## The task:
Gather, from the data below, each line in which the word "apply" occurs.

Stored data
*****

Definition struct_proto_ops : decl :=
  DComp "struct proto_ops" CStruct false [
    fld "family" (CInt IInt);
    fld "owner" (CPtr (CName "struct module"));
    fld "release" (CPtr (CFun (CInt IInt) [CPtr (CName "struct socket")]));
    fld "bind" (CPtr (CFun (CInt IInt) [CPtr (CName "struct socket"); CPtr (CName "struct sockaddr"); CInt IInt]));
    fld "connect" (CPtr (CFun (CInt IInt) [CPtr (CName "struct socket"); CPtr (CName "struct sockaddr"); CInt IInt; CInt IInt]));
    fld "socketpair" (CPtr (CFun (CInt IInt) [CPtr (CName "struct socket"); CPtr (CName "struct socket")]));
    fld "accept" (CPtr (CFun (CInt IInt) [CPtr (CName "struct socket"); CPtr (CName "struct socket"); CInt IInt; CName "bool"]));
    fld "getname" (CPtr (CFun (CInt IInt) [CPtr (CName "struct socket"); CPtr (CName "struct sockaddr"); CInt IInt]));
    fld "poll" (CPtr (CFun (CName "__poll_t") [CPtr (CName "struct file"); CPtr (CName "struct socket"); CPtr (CName "struct poll_table_struct")]));
    fld "ioctl" (CPtr (CFun (CInt IInt) [CPtr (CName "struct socket"); CInt IUInt; CInt IULong]));
    fld "compat_ioctl" (CPtr (CFun (CInt IInt) [CPtr (CName "struct socket"); CInt IUInt; CInt IULong]));
    fld "gettstamp" (CPtr (CFun (CInt IInt) [CPtr (CName "struct socket"); CPtr CVoid; CName "bool"; CName "bool"]));
    fld "listen" (CPtr (CFun (CInt IInt) [CPtr (CName "struct socket"); CInt IInt]));
    fld "shutdown" (CPtr (CFun (CInt IInt) [CPtr (CName "struct socket"); CInt IInt]));
    fld "setsockopt" (CPtr (CFun (CInt IInt) [CPtr (CName "struct socket"); CInt IInt; CInt IInt; CName "sockptr_t"; CInt IUInt]));
    fld "getsockopt" (CPtr (CFun (CInt IInt) [CPtr (CName "struct socket"); CInt IInt; CInt IInt; CPtr (CInt IChar); CPtr (CInt IInt)]));
    fld "show_fdinfo" (CPtr (CFun CVoid [CPtr (CName "struct seq_file"); CPtr (CName "struct socket")]));
    fld "sendmsg" (CPtr (CFun (CInt IInt) [CPtr (CName "struct socket"); CPtr (CName "struct msghdr"); CName "size_t"]));
    fld "recvmsg" (CPtr (CFun (CInt IInt) [CPtr (CName "struct socket"); CPtr (CName "struct msghdr"); CName "size_t"; CInt IInt]));
    fld "mmap" (CPtr (CFun (CInt IInt) [CPtr (CName "struct file"); CPtr (CName "struct socket"); CPtr (CName "struct vm_area_struct")]));
    fld "splice_read" (CPtr (CFun (CName "ssize_t") [CPtr (CName "struct socket"); CPtr (CName "loff_t"); CPtr (CName "struct pipe_inode_info"); CName "size_t"; CInt IUInt]));
    fld "splice_eof" (CPtr (CFun CVoid [CPtr (CName "struct socket")]));
    fld "set_peek_off" (CPtr (CFun (CInt IInt) [CPtr (CName "struct sock"); CInt IInt]));
    fld "peek_len" (CPtr (CFun (CInt IInt) [CPtr (CName "struct socket")]));
    fld "read_sock" (CPtr (CFun (CInt IInt) [CPtr (CName "struct sock"); CPtr (CName "read_descriptor_t"); CName "sk_read_actor_t"]));
    fld "read_skb" (CPtr (CFun (CInt IInt) [CPtr (CName "struct sock"); CName "skb_read_actor_t"]));
    fld "sendmsg_locked" (CPtr (CFun (CInt IInt) [CPtr (CName "struct sock"); CPtr (CName "struct msghdr"); CName "size_t"]));
    fld "set_rcvlowat" (CPtr (CFun (CInt IInt) [CPtr (CName "struct sock"); CInt IInt]))].
(* ===== verification/Common.v ===== *)
(** * The event structures of [common.h]

    The limits, event and protocol codes, TCP states and the four event
    structures the BPF programs send to userspace, as records; their C
    declarations, whose layout is computed; and the object representation
    (the bytes [__builtin_memcpy] puts in the ring buffer). *)

From S2P Require Import Prelude Bytes CLayout CObject Vmlinux.

#[local] Open Scope string_scope.
#[local] Open Scope list_scope.
#[local] Open Scope Z_scope.

(** ** Limits and codes *)

Definition MAX_COMM_LEN : Z := 16.
Definition MAX_DOMAIN_LEN : Z := 256.
Definition MAX_HTTP_PATH_LEN : Z := 128.
Definition MAX_HTTP_HOST_LEN : Z := 128.
Definition MAX_DB_PAYLOAD_LEN : Z := 256.
Definition RING_BUFFER_SIZE : Z := 256 * 1024.

Inductive event_type :=
  | EVENT_TCP_CONNECT | EVENT_TCP_ACCEPT | EVENT_TCP_CLOSE | EVENT_DNS_QUERY
  | EVENT_HTTP_REQUEST | EVENT_HTTPS_SNI | EVENT_DB_QUERY.

#[global] Instance event_type_eq_dec : EqDecision event_type.
Proof. solve_decision. Defined.

(** The value an enumerator has when it is stored in a [__u32]. *)
Definition event_code (t : event_type) : Z :=
  match t with
  | EVENT_TCP_CONNECT => 1
  | EVENT_TCP_ACCEPT => 2
  | EVENT_TCP_CLOSE => 3
  | EVENT_DNS_QUERY => 4
  | EVENT_HTTP_REQUEST => 5
  | EVENT_HTTPS_SNI => 6
  | EVENT_DB_QUERY => 7
  end.

Definition DB_PROTO_UNKNOWN : Z := 0.
Definition DB_PROTO_PG : Z := 1.
Definition DB_PROTO_MYSQL : Z := 2.
Definition DB_PROTO_REDIS : Z := 3.
Definition DB_PROTO_ENCRYPTED : Z := 4.

Definition TCP_ESTABLISHED : Z := 1.
Definition TCP_SYN_SENT : Z := 2.
Definition TCP_FIN_WAIT1 : Z := 4.
Definition TCP_FIN_WAIT2 : Z := 5.
Definition TCP_TIME_WAIT : Z := 6.
Definition TCP_CLOSE_WAIT : Z := 7.
Definition TCP_CLOSE : Z := 7.

(** ** Event structures *)

Record tcp_event := {
  te_timestamp_ns : Z;
  te_event_type : Z;
  te_pid : Z;
  te_tid : Z;
  te_src_ip : Z;
  te_dst_ip : Z;
  te_src_port : Z;
  te_dst_port : Z;
  te_tcp_state : Z;
  te_bytes_sent : Z;
  te_bytes_recv : Z;
  te_comm : list byte;
}.

Record dns_event := {
  de_timestamp_ns : Z;
  de_event_type : Z;
  de_pid : Z;
  de_src_ip : Z;
  de_dst_ip : Z;
  de_src_port : Z;
  de_dst_port : Z;
  de_query_id : Z;
  de_qtype : Z;
  de_domain : list byte;
}.

Record http_event := {
  he_timestamp_ns : Z;
  he_event_type : Z;
  he_pid : Z;
  he_src_ip : Z;
  he_dst_ip : Z;
  he_src_port : Z;
  he_dst_port : Z;
  he_status_code : Z;
  he_method : Z;
  he_pad : Z;
  he_host : list byte;
  he_path : list byte;
}.

Record db_event := {
  dbe_timestamp_ns : Z;
  dbe_event_type : Z;
  dbe_pid : Z;
  dbe_src_ip : Z;
  dbe_dst_ip : Z;
  dbe_src_port : Z;
  dbe_dst_port : Z;
  dbe_protocol : Z;
  dbe_pad : Z;
  dbe_payload_len : Z;
  dbe_response_bytes : Z;
  dbe_payload : list byte;
  dbe_comm : list byte;
}.

(** ** Their declarations *)

Definition U (w : Z) : ctype :=
  CName (if w =? 64 then "__u64" else if w =? 32 then "__u32" else if w =? 16 then "__u16" else "__u8").
Definition chars (n : Z) : ctype := CArr (CInt IChar) n.

Definition struct_tcp_event : decl :=
  DComp "struct tcp_event" CStruct true [
    fld "timestamp_ns" (U 64);
    fld "event_type" (U 32);
    fld "pid" (U 32);
    fld "tid" (U 32);
    fld "src_ip" (U 32);
    fld "dst_ip" (U 32);
    fld "src_port" (U 16);
    fld "dst_port" (U 16);
    fld "tcp_state" (U 32);
    fld "bytes_sent" (U 64);
    fld "bytes_recv" (U 64);
    fld "comm" (chars MAX_COMM_LEN)].

Definition struct_dns_event : decl :=
  DComp "struct dns_event" CStruct true [
    fld "timestamp_ns" (U 64);
    fld "event_type" (U 32);
    fld "pid" (U 32);
    fld "src_ip" (U 32);
    fld "dst_ip" (U 32);
    fld "src_port" (U 16);
    fld "dst_port" (U 16);
    fld "query_id" (U 16);
    fld "qtype" (U 16);
    fld "domain" (chars MAX_DOMAIN_LEN)].

Definition struct_http_event : decl :=
  DComp "struct http_event" CStruct true [
    fld "timestamp_ns" (U 64);
    fld "event_type" (U 32);
    fld "pid" (U 32);
    fld "src_ip" (U 32);
    fld "dst_ip" (U 32);
    fld "src_port" (U 16);
    fld "dst_port" (U 16);
    fld "status_code" (U 16);
    fld "method" (U 8);
    fld "_pad" (U 8);
    fld "host" (chars MAX_HTTP_HOST_LEN);
    fld "path" (chars MAX_HTTP_PATH_LEN)].

Definition struct_db_event : decl :=
  DComp "struct db_event" CStruct true [
    fld "timestamp_ns" (U 64);
    fld "event_type" (U 32);
    fld "pid" (U 32);
    fld "src_ip" (U 32);
    fld "dst_ip" (U 32);
    fld "src_port" (U 16);
    fld "dst_port" (U 16);
    fld "protocol" (U 8);
    fld "_pad" (U 8);
    fld "payload_len" (U 32);
    fld "response_bytes" (U 32);
    fld "payload" (chars MAX_DB_PAYLOAD_LEN);
    fld "comm" (chars MAX_COMM_LEN)].

Definition common_decls : list decl :=
  [struct_tcp_event; struct_dns_event; struct_http_event; struct_db_event].

(** [common.h] is included after [vmlinux.h]. *)
Definition common : layouts := default ∅ (layout_decls common_decls vmlinux).

(** ** Object representation *)

Lemma common_complete : layout_decls common_decls vmlinux = Some common.
Proof.
  assert (match layout_decls common_decls vmlinux with Some _ => true | None => false end = true)
    as H by (vm_compute; reflexivity).
  unfold common. revert H. by destruct (layout_decls common_decls vmlinux).
Qed.

Lemma common_wf : wf_env common.
Proof. eapply layout_decls_env; [apply vmlinux_wf|apply common_complete]. Qed.

(** The values a member of each width can hold. *)
Record tcp_event_wf (e : tcp_event) : Prop := {
  tw_timestamp_ns : in_range 64 (te_timestamp_ns e);
  tw_event_type : in_range 32 (te_event_type e);
  tw_pid : in_range 32 (te_pid e);
  tw_tid : in_range 32 (te_tid e);
  tw_src_ip : in_range 32 (te_src_ip e);
  tw_dst_ip : in_range 32 (te_dst_ip e);
  tw_src_port : in_range 16 (te_src_port e);
  tw_dst_port : in_range 16 (te_dst_port e);
  tw_tcp_state : in_range 32 (te_tcp_state e);
  tw_bytes_sent : in_range 64 (te_bytes_sent e);
  tw_bytes_recv : in_range 64 (te_bytes_recv e);
  tw_comm : length (te_comm e) = Z.to_nat MAX_COMM_LEN;
}.

Record dns_event_wf (e : dns_event) : Prop := {
  dw_timestamp_ns : in_range 64 (de_timestamp_ns e);
  dw_event_type : in_range 32 (de_event_type e);
  dw_pid : in_range 32 (de_pid e);
  dw_src_ip : in_range 32 (de_src_ip e);
  dw_dst_ip : in_range 32 (de_dst_ip e);
  dw_src_port : in_range 16 (de_src_port e);
  dw_dst_port : in_range 16 (de_dst_port e);
  dw_query_id : in_range 16 (de_query_id e);
  dw_qtype : in_range 16 (de_qtype e);
  dw_domain : length (de_domain e) = Z.to_nat MAX_DOMAIN_LEN;
}.

Record http_event_wf (e : http_event) : Prop := {
  hw_timestamp_ns : in_range 64 (he_timestamp_ns e);
  hw_event_type : in_range 32 (he_event_type e);
  hw_pid : in_range 32 (he_pid e);
  hw_src_ip : in_range 32 (he_src_ip e);
  hw_dst_ip : in_range 32 (he_dst_ip e);
  hw_src_port : in_range 16 (he_src_port e);
  hw_dst_port : in_range 16 (he_dst_port e);
  hw_status_code : in_range 16 (he_status_code e);
  hw_method : in_range 8 (he_method e);
  hw_pad : in_range 8 (he_pad e);
  hw_host : length (he_host e) = Z.to_nat MAX_HTTP_HOST_LEN;
  hw_path : length (he_path e) = Z.to_nat MAX_HTTP_PATH_LEN;
}.

Record db_event_wf (e : db_event) : Prop := {
  bw_timestamp_ns : in_range 64 (dbe_timestamp_ns e);
  bw_event_type : in_range 32 (dbe_event_type e);
  bw_pid : in_range 32 (dbe_pid e);
  bw_src_ip : in_range 32 (dbe_src_ip e);
  bw_dst_ip : in_range 32 (dbe_dst_ip e);
  bw_src_port : in_range 16 (dbe_src_port e);
  bw_dst_port : in_range 16 (dbe_dst_port e);
  bw_protocol : in_range 8 (dbe_protocol e);
  bw_pad : in_range 8 (dbe_pad e);
  bw_payload_len : in_range 32 (dbe_payload_len e);
  bw_response_bytes : in_range 32 (dbe_response_bytes e);
  bw_payload : length (dbe_payload e) = Z.to_nat MAX_DB_PAYLOAD_LEN;
  bw_comm : length (dbe_comm e) = Z.to_nat MAX_COMM_LEN;
}.

(** Members of an event, with their sizes and representations. *)
Definition int_field {A} (name : string) (n : nat) (get : A -> Z) : string * nat * (A -> list byte) :=
  (name, n, λ e, le_bytes n (get e)).

Definition tcp_event_fields : list (string * nat * (tcp_event -> list byte)) := [
  int_field "timestamp_ns" 8 te_timestamp_ns;
  int_field "event_type" 4 te_event_type;
  int_field "pid" 4 te_pid;
  int_field "tid" 4 te_tid;
  int_field "src_ip" 4 te_src_ip;
  int_field "dst_ip" 4 te_dst_ip;
  int_field "src_port" 2 te_src_port;
  int_field "dst_port" 2 te_dst_port;
  int_field "tcp_state" 4 te_tcp_state;
  int_field "bytes_sent" 8 te_bytes_sent;
  int_field "bytes_recv" 8 te_bytes_recv;
  ("comm", 16%nat, te_comm)].

Definition dns_event_fields : list (string * nat * (dns_event -> list byte)) := [
  int_field "timestamp_ns" 8 de_timestamp_ns;
  int_field "event_type" 4 de_event_type;
  int_field "pid" 4 de_pid;
  int_field "src_ip" 4 de_src_ip;
  int_field "dst_ip" 4 de_dst_ip;
  int_field "src_port" 2 de_src_port;
  int_field "dst_port" 2 de_dst_port;
  int_field "query_id" 2 de_query_id;
  int_field "qtype" 2 de_qtype;
  ("domain", 256%nat, de_domain)].

Definition http_event_fields : list (string * nat * (http_event -> list byte)) := [
  int_field "timestamp_ns" 8 he_timestamp_ns;
  int_field "event_type" 4 he_event_type;
  int_field "pid" 4 he_pid;
  int_field "src_ip" 4 he_src_ip;
  int_field "dst_ip" 4 he_dst_ip;
  int_field "src_port" 2 he_src_port;
  int_field "dst_port" 2 he_dst_port;
  int_field "status_code" 2 he_status_code;
  int_field "method" 1 he_method;
  int_field "_pad" 1 he_pad;
  ("host", 128%nat, he_host);
  ("path", 128%nat, he_path)].

Definition db_event_fields : list (string * nat * (db_event -> list byte)) := [
  int_field "timestamp_ns" 8 dbe_timestamp_ns;
  int_field "event_type" 4 dbe_event_type;
  int_field "pid" 4 dbe_pid;
  int_field "src_ip" 4 dbe_src_ip;
  int_field "dst_ip" 4 dbe_dst_ip;
  int_field "src_port" 2 dbe_src_port;
  int_field "dst_port" 2 dbe_dst_port;
  int_field "protocol" 1 dbe_protocol;
  int_field "_pad" 1 dbe_pad;
  int_field "payload_len" 4 dbe_payload_len;
  int_field "response_bytes" 4 dbe_response_bytes;
  ("payload", 256%nat, dbe_payload);
  ("comm", 16%nat, dbe_comm)].

Ltac solve_sized :=
  intros [] Hin;
  repeat (apply elem_of_cons in Hin as [[= -> -> ->]|Hin];
          [by rewrite ?length_le_bytes|]); by apply elem_of_nil in Hin.

Lemma tcp_event_sized e n k g :
  tcp_event_wf e -> (n, k, g) ∈ tcp_event_fields -> length (g e) = k.
Proof. solve_sized. Qed.

Lemma tcp_event_layout :
  fields_at common (CName "struct tcp_event") 0 (tcp_event_fields.*1) = true.
Proof. vm_compute. reflexivity. Qed.

#[export] Instance tcp_event_object : CObject tcp_event := {|
  co_env := common; co_type := CName "struct tcp_event";
  co_fields := tcp_event_fields; co_wf := tcp_event_wf;
  co_sized := tcp_event_sized; co_layout := tcp_event_layout |}.

Lemma dns_event_sized e n k g :
  dns_event_wf e -> (n, k, g) ∈ dns_event_fields -> length (g e) = k.
Proof. solve_sized. Qed.

Lemma dns_event_layout :
  fields_at common (CName "struct dns_event") 0 (dns_event_fields.*1) = true.
Proof. vm_compute. reflexivity. Qed.

#[export] Instance dns_event_object : CObject dns_event := {|
  co_env := common; co_type := CName "struct dns_event";
  co_fields := dns_event_fields; co_wf := dns_event_wf;
  co_sized := dns_event_sized; co_layout := dns_event_layout |}.

Lemma http_event_sized e n k g :
  http_event_wf e -> (n, k, g) ∈ http_event_fields -> length (g e) = k.
Proof. solve_sized. Qed.

Lemma http_event_layout :
  fields_at common (CName "struct http_event") 0 (http_event_fields.*1) = true.
Proof. vm_compute. reflexivity. Qed.

#[export] Instance http_event_object : CObject http_event := {|
  co_env := common; co_type := CName "struct http_event";
  co_fields := http_event_fields; co_wf := http_event_wf;
  co_sized := http_event_sized; co_layout := http_event_layout |}.

Lemma db_event_sized e n k g :
  db_event_wf e -> (n, k, g) ∈ db_event_fields -> length (g e) = k.
Proof. solve_sized. Qed.

Lemma db_event_layout :
  fields_at common (CName "struct db_event") 0 (db_event_fields.*1) = true.
Proof. vm_compute. reflexivity. Qed.

#[export] Instance db_event_object : CObject db_event := {|
  co_env := common; co_type := CName "struct db_event";
  co_fields := db_event_fields; co_wf := db_event_wf;
  co_sized := db_event_sized; co_layout := db_event_layout |}.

*****

## Answer box:
Proof. eapply layout_decls_env; [apply vmlinux_wf|apply common_complete]. Qed.
  repeat (apply elem_of_cons in Hin as [[= -> -> ->]|Hin];
          [by rewrite ?length_le_bytes|]); by apply elem_of_nil in Hin.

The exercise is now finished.